Prevalence of Femoral and Acetabular Version Abnormalities in Patients With Symptomatic Hip Disease: A Controlled Study of 538 Hips.

机构信息

Department of Orthopaedic Surgery, Inselspital, University of Bern, Bern, Switzerland.

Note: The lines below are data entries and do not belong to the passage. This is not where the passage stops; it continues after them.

(** app/stores/repositoryStore is imported by the decorator but is not among
    the sources: the theorems about the decorator take the store's [get]
    (and, for the event loop, its handler of the loading action) as
    parameters and state what they need of them.  This module is one store
    that meets those needs, the simplest that fits the two assignments of
    [fetchRepos]: its state is one object that belongs to the key in
    [orgSlug].  It is the concrete store of the examples and witnesses. *)

(** An entry with the three fields, each possibly [undefined]. *)
Definition entry (repositories repositoriesLoading repositoriesError : val)
  : obj :=
  {[ "repositories" := repositories;
     "repositoriesLoading" := repositoriesLoading;
     "repositoriesError" := repositoriesError ]}.

(** [get] of the one-slot store: the state's three fields when asked for
    the key the state belongs to, and an entry with nothing set for any
    other key. *)
Definition get (st : obj) (orgSlug : val) : obj :=
  if decide (prop st "orgSlug" = orgSlug) then
    entry (prop st "repositories") (prop st "repositoriesLoading")
      (prop st "repositoriesError")
  else entry VUndef VUndef VUndef.

(** The one-slot store's handler of the action that [getRepositories]
    fires: it does what the two assignments of [fetchRepos] do ahead of it
    (the comment there). *)
Definition loadRepositories (orgSlug : val) (st : obj) : obj :=
  <["orgSlug" := orgSlug]> (<["repositoriesLoading" := VBool true]> st).

End RepositoryStore.

(** ** The [withRepositories] decorator *)

Module WithRepositories.
Import JS.

(** React's [setState(patch)]: the patch is merged into the state. *)
Definition setState (patch s : obj) : obj := spread s patch.

(** The names of [InjectedProps]. *)
Definition injected : list string :=
  ["repositories"; "repositoriesLoading"; "repositoriesError"].

(** What the decorator does to the outside, in program order. *)
Inductive effect :=
| Write (field : string) (v : val)
| GetRepositories (api orgSlug : val).

Definition is_fetch (e : effect) : bool :=
  match e with
  | GetRepositories _ _ => true
  | Write _ _ => false
  end.

(** An action fired by an action creator and not run yet. *)
Inductive action :=
| LoadRepositories (orgSlug : val).

(** The shared part of the page: [RepositoryStore.state], the effects the
    decorators have had so far (oldest first), and the actions waiting at
    the back of the event loop. *)
Record World := {
  store : obj;
  log : list effect;
  queue : list action
}.

(** The assignment [RepositoryStore.state.field = v]. *)
Definition write (field : string) (v : val) (w : World) : World :=
  {| store := <[field := v]> (store w);
     log := log w ++ [Write field v];
     queue := queue w |}.

(** Modelled from the spec: [getRepositories] of
    app/actionCreators/repositories is imported but is not among the
    sources.  It is fire-and-forget (section 6): the call is issued, and
    (comment in [fetchRepos]) the action it fires is queued to the back of
    the event loop; results arrive later through the store. *)
Definition getRepositories (api orgSlug : val) (w : World) : World :=
  {| store := store w;
     log := log w ++ [GetRepositories api orgSlug];
     queue := queue w ++ [LoadRepositories orgSlug] |}.

(** The [getRepositories] calls issued so far. *)
Definition fetches (w : World) : list effect := filter is_fetch (log w).

(** A mounted decorator: [this.props] and [this.state]. *)
Record Instance := {
  props : obj;
  state : obj
}.

(** What happens to one mounted instance: the store notifies its listeners
    while holding [st], or the parent renders it again with new props. *)
Inductive update :=
| StoreUpdate (st : obj)
| NewProps (p : obj).

(** The test of [fetchRepos]:
    [!repoData.repositories && !repoData.repositoriesLoading]. *)
Definition needs_fetch (repoData : obj) : bool :=
  negb (truthy (prop repoData "repositories"))
  && negb (truthy (prop repoData "repositoriesLoading")).

(** [render]: the props handed to [WrappedComponent],
    [{...this.props, ...this.state}]. *)
Definition render (i : Instance) : obj := spread (props i) (state i).

Section Decorator.
(** [RepositoryStore.get]: the store is imported, not part of the
    sources, so the decorator takes it as a parameter. *)
Variable get : obj → val → obj.

Definition getInitialState (st : obj) (p : obj) : obj :=
  let orgSlug := prop p "orgSlug" in
  let repoData := get st orgSlug in
  spread {[ "repositories" := VUndef;
            "repositoriesLoading" := VUndef;
            "repositoriesError" := VUndef ]} repoData.

Definition fetchRepos (p : obj) (w : World) : World :=
  let api := prop p "api" in
  let orgSlug := prop p "orgSlug" in
  let repoData := get (store w) orgSlug in
  if needs_fetch repoData then
    getRepositories api orgSlug
      (write "orgSlug" orgSlug
         (write "repositoriesLoading" (VBool true) w))
  else w.

Definition componentDidMount (p : obj) (w : World) : World :=
  fetchRepos p w.

Definition onStoreUpdate (st : obj) (i : Instance) : Instance :=
  let orgSlug := prop (props i) "orgSlug" in
  let repoData := get st orgSlug in
  {| props := props i; state := setState (spread ∅ repoData) (state i) |}.

(** The instance React builds from props [p] while the store holds
    [st]. *)
Definition construct (st : obj) (p : obj) : Instance :=
  {| props := p; state := getInitialState st p |}.

Definition apply_update (i : Instance) (u : update) : Instance :=
  match u with
  | StoreUpdate st => onStoreUpdate st i
  | NewProps p => {| props := p; state := state i |}
  end.

(** An instance and its history since construction. *)
Definition lifetime (st : obj) (p : obj) (us : list update) : Instance :=
  foldl apply_update (construct st p) us.
End Decorator.

(** What a mount that fetches leaves in the effect log, read off the call
    it ends with: the two assignments of [fetchRepos], then the call. *)
Definition fetch_block (e : effect) : list effect :=
  match e with
  | GetRepositories api orgSlug =>
      [ Write "repositoriesLoading" (VBool true); Write "orgSlug" orgSlug;
        GetRepositories api orgSlug ]
  | Write _ _ => []
  end.

Section Mounts.
Variable get : obj → val → obj.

Department of Radiology, Sonnenhof Clinic, Bern, Switzerland.

出版信息

Am J Sports Med. 2018 Jan;46(1):122-134. doi: 10.1177/0363546517726983. Epub 2017 Sep 22.

Abstract

BACKGROUND

Variations in femoral and acetabular version are becoming increasingly recognized as contributing factors to the development of hip pain in patients with femoroacetabular impingement (FAI) and hip dysplasia. It is still unknown what the true prevalence of these rotational abnormalities is in this patient population.

PURPOSE

To determine (1) the prevalence of femoral version abnormalities in symptomatic hips with FAI and hip dysplasia, (2) the prevalence of combined abnormalities of femoral and acetabular version in these patients, and (3) which specific hip morphologies are associated with abnormalities of femoral version.

STUDY DESIGN

Cross-sectional study; Level of evidence, 3.

METHODS

A total of 462 symptomatic patients (538 hips) were included who had hip pain attributed to FAI or hip dysplasia and who presented to our tertiary referral center for hip preservation surgery between 2011 and 2015. We retrospectively examined femoral and acetabular version among 11 subgroups with predefined hip morphologies and compared findings with a control group. The allocation to each subgroup was based on morphologic reference values for femoral head coverage, lateral center edge angle, alpha angle, and neck-shaft angle calculated on plain radiographs.

RESULTS

Of the 538 hips included, 52% were found to have abnormal femoral version; severe abnormalities were found in 17%. Severely decreased femoral version (<0°) was found in 5%; moderately decreased femoral version (0°-10°), in 17%; moderately increased femoral version (26°-35°), in 18%; and severely increased femoral version (>35°), in 12%. The most frequent abnormal combination was increased femoral version combined with normal acetabular version (22%). We found significantly lower mean femoral version for the cam-type FAI group (15°) and significantly higher mean femoral version for the Perthes hips (32°; ie, Legg-Calvé-Perthes disease) as compared with the control group (22°). The mean femoral version of the study group was 19°; for male patients, 15°; and for female patients, 22°.

CONCLUSION

Abnormalities in femoral version are highly prevalent in patients with hip pain who are eligible for hip preservation surgery, and severe abnormalities are prevalent in 1 of 6 patients (17%). Based on these results, the evaluation of young patients with hip pain should always include an assessment of femoral version and acetabular version to best decide what treatment approach should be undertaken to optimize outcomes.

摘要

背景

股骨和髋臼的旋转变化越来越被认为是引起股骨髋臼撞击症(FAI)和髋关节发育不良患者髋关节疼痛的因素。目前尚不清楚在这一患者群体中,这些旋转异常的真实患病率是多少。

目的

确定(1)有 FAI 和髋关节发育不良症状的髋关节中股骨版本异常的发生率,(2)这些患者中股骨和髋臼版本联合异常的发生率,以及(3)哪些特定的髋关节形态与股骨版本异常相关。

研究设计

横断面研究;证据水平,3 级。

方法

共有 462 名有髋关节疼痛症状的患者(538 髋)纳入本研究,这些患者的髋关节疼痛归因于 FAI 或髋关节发育不良,并于 2011 年至 2015 年期间在我们的三级转诊中心接受髋关节保留手术。我们回顾性地检查了 11 个预定义髋关节形态亚组的股骨和髋臼版本,并将结果与对照组进行比较。每个亚组的分配是基于在骨盆正位片上计算的股骨头覆盖、外侧中心边缘角、α角和颈干角的形态参考值。

结果

在纳入的 538 髋中,52%的髋关节存在股骨版本异常;严重异常占 17%。严重股骨版本降低(<0°)占 5%;中度股骨版本降低(0°-10°)占 17%;中度股骨版本增加(26°-35°)占 18%;严重股骨版本增加(>35°)占 12%。最常见的异常组合是股骨版本增加伴髋臼版本正常(22%)。与对照组(22°)相比,凸轮型 FAI 组的平均股骨版本明显较低(15°),而 Perthes 髋关节的平均股骨版本明显较高(32°;即,Legg-Calvé-Perthes 病)。研究组的平均股骨版本为 19°;男性患者为 15°;女性患者为 22°。

结论

在有髋关节疼痛症状且适合髋关节保留手术的患者中,股骨版本异常非常常见,1/6 的患者(17%)存在严重异常。基于这些结果,对于有髋关节疼痛的年轻患者,评估时应始终包括股骨版本和髋臼版本的评估,以最佳决定应采取何种治疗方法来优化治疗效果。